Stored data entries
Lemma handled_performed w c w' :
  inv w → handled oc w c w' → perform_all (actions (Completion c) w) (view w) = Some (view w').
Proof.
  intros Hi Hh. unfold handled in Hh. cbn [actions].
  destruct (reading_of oc (srv w) c) as [|fd|u e]; [by subst| |].
  { destruct Hh as (s' & sys & Ha & _ & ->). cbn [perform_all].
    by erewrite perform_accept. }
  destruct e; cbn [client_handled] in Hh.
  - by subst.
  - by rewrite (release_view _ _ Hh).
  - destruct Hh as (s' & sys & Hc & ->). cbn [client_actions perform_all].
    by erewrite perform_close.
  - by apply poll_performed.
  - cbn [client_actions]. destruct (_ <? _)%Z; [subst; by case_match|].
    destruct (Hh) as (buf & _ & Hb & _). rewrite Hb. cbn [perform_all].
    by erewrite packet_performed.
Qed.

Lemma actions_with_ring c r w : actions (Completion c) (with_ring r w) = actions (Completion c) w.
Proof. done. Qed.

Lemma step_performed m w w' :
  inv w → step_by oc m w w' → perform_all (actions m w) (view w) = Some (view w').
Proof.
  intros Hi Hs. destruct Hs as [t w w' Hd Hf Hc Heq|c r w w' Hn Hp Hroom Heq|w w' Hroom Heq].
  - apply head_performed.
    by destruct (runs_result _ _ _ _ _ (loop_head_keeps oc t w Hi Hd Hf Hc) Heq) as (_ & _ & ?).
  - rewrite <- (actions_with_ring c r w). change (view (counted w')) with (view w').
    change (view w) with (view (with_ring r w)).
    apply handled_performed; [by apply with_ring_inv|].
    by apply process_entry_handled; [apply with_ring_inv|..].
  - cbn [actions perform_all]. f_equal. symmetry. apply release_view.
    by apply released_handled; [apply Hi|..].
Qed.

(** A flush queues exactly its transmissions, behind what is still queued. *)
Lemma head_queued t w w' :
  headed w w' → ∃ k, sq_entries (ring w') =
    drop k (sq_entries (ring w) ++ omap request_of (actions (Head t) w)).
Proof.
  unfold headed. cbn [actions]. destruct (_ =? _).
  - intros (_ & _ & _ & k & He). exists k. by rewrite He, flush_requests.
  - intros (_ & _ & k & He). exists k. by rewrite He, app_nil_r.
Qed.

AIM OF THE TASK
Looking at the records above, which lines contain "erewrite"? Copy those lines.

FINISHED EXERCISE
    by erewrite perform_accept. }
    by erewrite perform_close.
    by erewrite packet_performed.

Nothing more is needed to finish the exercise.